Vancouver en vedette : Des anciens combattants à la rue envahissent l’Hotel Vancouver

Le magasin Sears occupe aujourd’hui l’endroit, mais en janvier 1946, c’est l’élégant vieil Hotel Vancouver, vacant et prêt à être démoli, qui s’y tient toujours. Quelques anciens combattants entreprenants, victimes de la crise du logement d’après-guerre, voient là une opportunité.

Le vieil Hotel Vancouver a bien servi la ville depuis 1916. C’est un emblème de la ville et de nombreuses personnalités du monde entier s’y sont arrêtées. Son architecture particulière en escalier permet à la plupart des clients d’avoir une chambre avec vue, et son ameublement reflète une élégance de classe mondiale.

Les goûts, cependant, évoluent et le Chemin de fer Canadien Pacifique, propriétaire de l’hôtel, étudie depuis longtemps la possibilité de remplacer l’édifice par un immeuble plus moderne.

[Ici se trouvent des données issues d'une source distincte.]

(** * YouTube ETL pipeline: classifier, engagement scorer, record assembler
      and the phased Snowflake load, with the publisher, the settings and
      the entry points

    Shallow embedding of
    - [src/azure-functions/function_app.py] (the deployed Azure Function:
      [YouTubeCollectorService], [SnowflakeLoaderService]) and
    - [src/src/youtube_collector.py], [src/src/snowflake_loader.py],
      [src/src/config.py] (the stand-alone scripts),
    followed by the properties stated about them.

    Python values are modelled as follows: [int] is [Z]; [str] is [string];
    [float] is IEEE-754 binary64, given by the Standard Library's executable
    [spec_float] with [prec = 53] and [emax = 1024]; a raised exception is the
    [Raise] branch of [result]; a dictionary read with [.get] is a [gmap]; a
    dictionary whose iteration order is observed is an insertion-ordered
    association list.  SQL tables are lists of rows, a NULL is [None]. *)

From Stdlib Require Import ZArith String Ascii List Bool Lia SpecFloat.
From Stdlib Require OrderedTypeEx.
From stdpp Require Import base option list gmap strings.

Open Scope string_scope.
Open Scope list_scope.
Open Scope Z_scope.

(** ** Python results: a value or a raised exception *)

Inductive exn : Type :=
| KeyError (key : string)
| ValueError
| ZeroDivisionError
| OverflowError
| HttpError.

Inductive result (A : Type) : Type :=
| Ok (a : A)
| Raise (e : exn).
Arguments Ok {A} a.
Arguments Raise {A} e.

#[global] Instance result_ret : MRet result := @Ok.
#[global] Instance result_bind : MBind result :=
  fun A B f m => match m with Ok a => f a | Raise e => Raise e end.

(** [d[key]] on a field that may be absent. *)
Definition getitem {A : Type} (key : string) (field : option A) : result A :=
  match field with
  | Some a => Ok a
  | None => Raise (KeyError key)
  end.

(** [for x in xs: acc = body(acc, x)], stopping at the first exception. *)
Fixpoint for_each {A S : Type} (body : S → A → result S) (xs : list A) (acc : S)
  : result S :=
  match xs with
  | [] => Ok acc
  | x :: rest => acc' ← body acc x; for_each body rest acc'
  end.

(** The Python builtins the sources call: [int(s)] on a string ([None] is
    a [ValueError]) and [str.lower]. *)
Class PyBuiltins : Type := {
  py_int : string → option Z;
  py_lower : string → string
}.

(** [int(x)] where [x] is a string of the API response. *)
Definition int_of_str `{PyBuiltins} (s : string) : result Z :=
  match py_int s with
  | Some n => Ok n
  | None => Raise ValueError
  end.

(** [word in text] on strings. *)
Fixpoint str_contains (word text : string) : bool :=
  String.prefix word text
  || match text with
     | EmptyString => false
     | String _ rest => str_contains word rest
     end.

(** ** An ASCII instance of the builtins, used to run the model *)

Module AsciiBuiltins.

Definition is_space (c : ascii) : bool :=
  let n := nat_of_ascii c in
  ((9 <=? n) && (n <=? 13))%nat || (n =? 32)%nat.

Definition digit_value (c : ascii) : option Z :=
  let n := nat_of_ascii c in
  if ((48 <=? n) && (n <=? 57))%nat then Some (Z.of_nat n - 48) else None.

Fixpoint lstrip (s : string) : string :=
  match s with
  | String c rest => if is_space c then lstrip rest else s
  | EmptyString => s
  end.

Definition strip (s : string) : string :=
  String.rev (lstrip (String.rev (lstrip s))).

(** Decimal digits, single underscores allowed between two digits. *)
Fixpoint digits (acc : Z) (after_digit : bool) (s : string) : option Z :=
  match s with
  | EmptyString => if after_digit then Some acc else None
  | String c rest =>
      match digit_value c with
      | Some d => digits (10 * acc + d) true rest
      | None =>
          if (Ascii.eqb c "_" && after_digit)%bool then digits acc false rest
          else None
      end
  end.

Definition int (s : string) : option Z :=
  match strip s with
  | String "-" rest => Z.opp <$> digits 0 false rest
  | String "+" rest => digits 0 false rest
  | body => digits 0 false body
  end.

Definition lower_char (c : ascii) : ascii :=
  let n := nat_of_ascii c in
  if ((65 <=? n) && (n <=? 90))%nat then ascii_of_nat (n + 32) else c.

Fixpoint lower (s : string) : string :=
  match s with
  | EmptyString => EmptyString
  | String c rest => String (lower_char c) (lower rest)
  end.

Definition builtins : PyBuiltins := {| py_int := int; py_lower := lower |}.

End AsciiBuiltins.

(** ** Python floats: IEEE-754 binary64 *)

Module Float64.

Definition prec : Z := 53.
Definition emax : Z := 1024.

Definition mul : spec_float → spec_float → spec_float := SFmul prec emax.
Definition div : spec_float → spec_float → spec_float := SFdiv prec emax.

(** An integer as an exact, not yet rounded, binary number. *)
Definition exact_int (n : Z) : spec_float :=
  match n with
  | Z0 => S754_zero false
  | Zpos p => S754_finite false p 0
  | Zneg p => S754_finite true p 0
  end.

(** The literals [0.0] and [100]. *)
Definition zero : spec_float := S754_zero false.
Definition hundred : spec_float := S754_finite false 7036874417766400 (-46).

(** [a / b] on Python ints: the quotient rounded once to the nearest
    double, ties to even; [ZeroDivisionError] when [b = 0] and
    [OverflowError] when the rounded quotient is not finite. *)
Definition truediv (a b : Z) : result spec_float :=
  if b =? 0 then Raise ZeroDivisionError
  else match div (exact_int a) (exact_int b) with
       | S754_infinity _ => Raise OverflowError
       | q => Ok q
       end.

(** [n / d] for [d > 0] rounded to the nearest integer, ties to even. *)
Definition round_half_even (n d : Z) : Z :=
  let q := n / d in
  match 2 * (n mod d) ?= d with
  | Lt => q
  | Gt => q + 1
  | Eq => if Z.even q then q else q + 1
  end.

(** [m * 2^e * 10^ndigits] rounded to the nearest integer, ties to even. *)
Definition scaled (ndigits : Z) (m : positive) (e : Z) : Z :=
  let n := Zpos m * 10 ^ ndigits in
  if 0 <=? e then n * 2 ^ e else round_half_even n (2 ^ (- e)).

(** [round(x, ndigits)] for [0 <= ndigits]: CPython prints [x] correctly
    rounded to [ndigits] decimals (ties to even on the exact binary value)
    and reads the decimal back as the nearest double; infinities and NaN
    are returned as they are. *)
Definition round (x : spec_float) (ndigits : Z) : spec_float :=
  match x with
  | S754_finite s m e =>
      match scaled ndigits m e with
      | Zpos k => div (S754_finite s k 0) (exact_int (10 ^ ndigits))
      | _ => S754_zero s
      end
  | _ => x
  end.

(** Sign and class of a float. *)
Definition is_finite (x : spec_float) : bool :=
  match x with
  | S754_zero _ | S754_finite _ _ _ => true
  | _ => false
  end.

Definition sign_bit (x : spec_float) : bool :=
  match x with
  | S754_zero s | S754_infinity s | S754_finite s _ _ => s
  | S754_nan => false
  end.

(** [x <= y] and [x < y] on floats. *)
Definition leb : spec_float → spec_float → bool := SFleb.
Definition ltb : spec_float → spec_float → bool := SFltb.

(** [0 <= x] on floats. *)
Definition nonneg (x : spec_float) : bool := SFleb zero x.

End Float64.

#[global] Instance spec_float_eq_dec : EqDecision spec_float.
Proof. solve_decision. Defined.

(** ** Configuration *)

(** The class attributes of [Config] (src/src/config.py), which are the
    instance attributes of [AzureFunctionConfig] (function_app.py), as far as
    the collector reads them. *)
Record Config : Type := {
  POSITIVE_KEYWORDS : list string;
  NEGATIVE_KEYWORDS : list string;
  POSITIVE_CATEGORIES : list Z;
  NEGATIVE_CATEGORIES : list Z;
  MIXED_CATEGORIES : list Z;
  REGIONS : list string;
  SEARCH_KEYWORDS : list string;
  VIDEOS_PER_KEYWORD : Z
}.

(** src/src/config.py, with [DRY_RUN = False]. *)
Definition ScriptConfig : Config := {|
  POSITIVE_KEYWORDS :=
    ["tutorial"; "guide"; "learn"; "teach"; "education"; "how-to"; "tips";
     "inspire"; "motivate"; "success"; "improve"; "growth"; "help";
     "advice"; "solution"];
  NEGATIVE_KEYWORDS :=
    ["drama"; "exposed"; "controversy"; "scandal"; "fail"; "worst";
     "terrible"; "hate"; "trash"; "clickbait"; "rant"; "angry";
     "crisis"; "disaster"; "warning"];
  POSITIVE_CATEGORIES := [19; 26; 27; 28; 29];
  NEGATIVE_CATEGORIES := [20; 23; 24; 25];
  MIXED_CATEGORIES := [1; 2; 10; 15; 17; 22];
  REGIONS := ["US"; "IN"; "GB"; "CA"; "AU"];
  SEARCH_KEYWORDS :=
    ["technology"; "lifestyle"; "tutorial"; "daily vlog"; "news update";
     "gaming"];
  VIDEOS_PER_KEYWORD := 10
|}.

(** function_app.py, [AzureFunctionConfig.__init__]. *)
Definition AzureFunctionConfig : Config := {|
  POSITIVE_KEYWORDS := ["amazing"; "great"; "excellent"; "best"; "awesome"];
  NEGATIVE_KEYWORDS := ["terrible"; "worst"; "bad"; "awful"; "horrible"];
  POSITIVE_CATEGORIES := [28];
  NEGATIVE_CATEGORIES := [25];
  MIXED_CATEGORIES := [22; 23; 24];
  REGIONS := ["US"; "GB"; "CA"; "AU"];
  SEARCH_KEYWORDS := ["technology"; "AI"; "machine learning"; "data science"];
  VIDEOS_PER_KEYWORD := 5
|}.

(** ** Settings read from the environment *)

(** The attributes that hold credentials and names; [None] is Python's
    [None]. *)
Record Settings : Type := {
  YOUTUBE_API_KEY : option string;
  AZURE_CONNECTION_STRING : option string;
  AZURE_CONTAINER_NAME : option string;
  SNOWFLAKE_USER : option string;
  SNOWFLAKE_PASSWORD : option string;
  SNOWFLAKE_ACCOUNT : option string;
  SNOWFLAKE_WAREHOUSE : option string;
  SNOWFLAKE_DATABASE : option string;
  SNOWFLAKE_SCHEMA : option string
}.

(** [os.environ.get(key, default)], which is [os.getenv(key, default)]. *)
Definition environ_get (environ : gmap string string) (key fallback : string)
  : option string :=
  Some (default fallback (environ !! key)).

(** The truth value of an attribute: [None] and [''] are false. *)
Definition truthy (value : option string) : bool :=
  match value with
  | Some (String _ _) => true
  | _ => false
  end.

(** function_app.py, [AzureFunctionConfig.__init__]: the settings. *)
Definition AzureFunctionConfig_settings (environ : gmap string string) : Settings :=
  {| YOUTUBE_API_KEY := environ !! "YOUTUBE_API_KEY";
     AZURE_CONNECTION_STRING := environ !! "AZURE_CONNECTION_STRING";
     AZURE_CONTAINER_NAME := environ_get environ "AZURE_CONTAINER_NAME" "youtube-data";
     SNOWFLAKE_USER := environ !! "SNOWFLAKE_USER";
     SNOWFLAKE_PASSWORD := environ !! "SNOWFLAKE_PASSWORD";
     SNOWFLAKE_ACCOUNT := environ !! "SNOWFLAKE_ACCOUNT";
     SNOWFLAKE_WAREHOUSE := environ_get environ "SNOWFLAKE_WAREHOUSE" "COMPUTE_WH";
     SNOWFLAKE_DATABASE :=
       environ_get environ "SNOWFLAKE_DATABASE" "YOUTUBE_ANALYTICS";
     SNOWFLAKE_SCHEMA := environ_get environ "SNOWFLAKE_SCHEMA" "CORE" |}.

Les travaux sont retardés par la Grande Dépression, mais le nouvel hôtel ouvre finalement ses portes en 1939.

Le vieil hôtel gît alors vacant, triste souvenir de son glorieux passé. Le 26 janvier 1946, trente-cinq anciens combattants de la Deuxième Guerre mondiale vivant dans la rue passent devant des gardes militaires en faction et pénètrent dans l’hôtel. Ils proclament alors que l’hôtel servira dorénavant de logement aux anciens combattants. Quelque 1 000 anciens combattants, dont certains accompagnés de leur épouse, ne tardent pas à assiéger l’hôtel. Ils y resteront jusqu’en 1948.

À cette date, le gouvernement fédéral a déjà pris des mesures pour remédier à la pénurie de logements à l’échelle nationale en créant la SCHL – la Société canadienne d’hypothèques et de logement. Des logements bon marché pour les anciens combattants étant disponibles, les occupants de l’hôtel déménagent et le majestueux vieil hôtel est finalement démoli. Aujourd’hui, le site est occupé par l’édifice Sears, construit à l’origine pour Eaton’s, dans les années 1970. C’est l’une des constructions les plus détestées de Vancouver, en particulier par les gens plus âgés qui se souviennent de la « grande dame » qu’elle est venue remplacer.